--- ABOUT THIS TASK ---
From the entries below, reproduce exactly the line containing "- intros Ha. by eapply value_lt_trans.", the line containing "destruct (above_high (entry_key", and every line in between, with nothing added.

--- SOURCE DATA ---
+ + + + + + +

Lemma above_high_fits range key : above_high key range = true -> FitsInRange key range = false.
Proof.
  unfold above_high, FitsInRange. destruct (high range) as [h|]; [|done].
  destruct (include_high range); intros ?%Is_true_true; apply andb_false_intro2; by destruct value_gtb, value_ltb.
Qed.
Lemma above_high_mono range a b : value_lt a b -> above_high a range = true -> above_high b range = true.
Proof.
  unfold above_high, value_gtb. destruct (high range) as [h|]; [|done]. intros Hab.
  destruct (include_high range).
  - intros Ha. by eapply value_lt_trans.
  - intros Ha%negb_true_iff. apply negb_true_iff. eauto with vorder.
Qed.

Lemma above_high_rest range e es :
  sorted_entries (e :: es) -> above_high (entry_key e) range = true -> range_rids range (e :: es) = [].
Proof.
  intros [Hes _]%StronglySorted_cons Hh. apply range_rids_none. constructor; [by apply above_high_fits|].
  eapply Forall_impl; [done|]. intros e' He. by eapply above_high_fits, above_high_mono.
Qed.

(** Scanning a leaf yields its part of the answer; stopping loses nothing. *)
Lemma ScanEntries_spec range es rest :
  sorted_entries (es ++ rest) ->
  exists stop, ScanEntries range es = (range_rids range es, stop) /\
    (stop = true -> range_rids range rest = []).
Proof.
  induction es as [|e es IH]; intros Hs; cbn [ScanEntries]; [by exists false|].
  destruct (above_high (entry_key e) range) eqn:Eh.
  - exists true. assert (range_rids range (e :: es ++ rest) = []) as Hn by by apply above_high_rest.
    rewrite app_comm_cons, range_rids_app in Hn. apply app_eq_nil in Hn as [-> ?]. done.
  - apply StronglySorted_cons in Hs as [_ Hs]. destruct (IH Hs) as (stop & -> & Hstop). exists stop.
    split; [|done]. unfold range_rids. rewrite filter_cons. change (FitsInRange (entry_key e) range) with (fits range e).
    by destruct (fits range e).
Qed.

(** Keys below the lower end are not in the range. *)
Lemma below_low_fits range l e :
  low range = Some l -> value_lt (entry_key e) l -> fits range e = false.
Proof.
  unfold fits, FitsInRange, value_gtb. intros -> He. apply andb_false_intro1.
  destruct (include_low range); [by rewrite He|by apply value_ltb_asym].
Qed.

(** ** Running the search *)

(** The descent for [key] ended at the leaf [s]. *)
Definition found (hp : heap) (root : Z) (lv : list level) (L : level) (key : Value)
    (r : list SearchPathEntry * Z * option Z) : Prop :=
  exists path A s C, r = (path, s.2, find_key (entries_at hp s) key) /\
    path_to hp root path lv A s C /\ L = A ++ s :: C /\ covers key s C.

+ + + + + + +

--- OUTPUT FOR THIS EXERCISE ---
  - intros Ha. by eapply value_lt_trans.
  - intros Ha%negb_true_iff. apply negb_true_iff. eauto with vorder.
Qed.

Lemma above_high_rest range e es :
  sorted_entries (e :: es) -> above_high (entry_key e) range = true -> range_rids range (e :: es) = [].
Proof.
  intros [Hes _]%StronglySorted_cons Hh. apply range_rids_none. constructor; [by apply above_high_fits|].
  eapply Forall_impl; [done|]. intros e' He. by eapply above_high_fits, above_high_mono.
Qed.

(** Scanning a leaf yields its part of the answer; stopping loses nothing. *)
Lemma ScanEntries_spec range es rest :
  sorted_entries (es ++ rest) ->
  exists stop, ScanEntries range es = (range_rids range es, stop) /\
    (stop = true -> range_rids range rest = []).
Proof.
  induction es as [|e es IH]; intros Hs; cbn [ScanEntries]; [by exists false|].
  destruct (above_high (entry_key e) range) eqn:Eh.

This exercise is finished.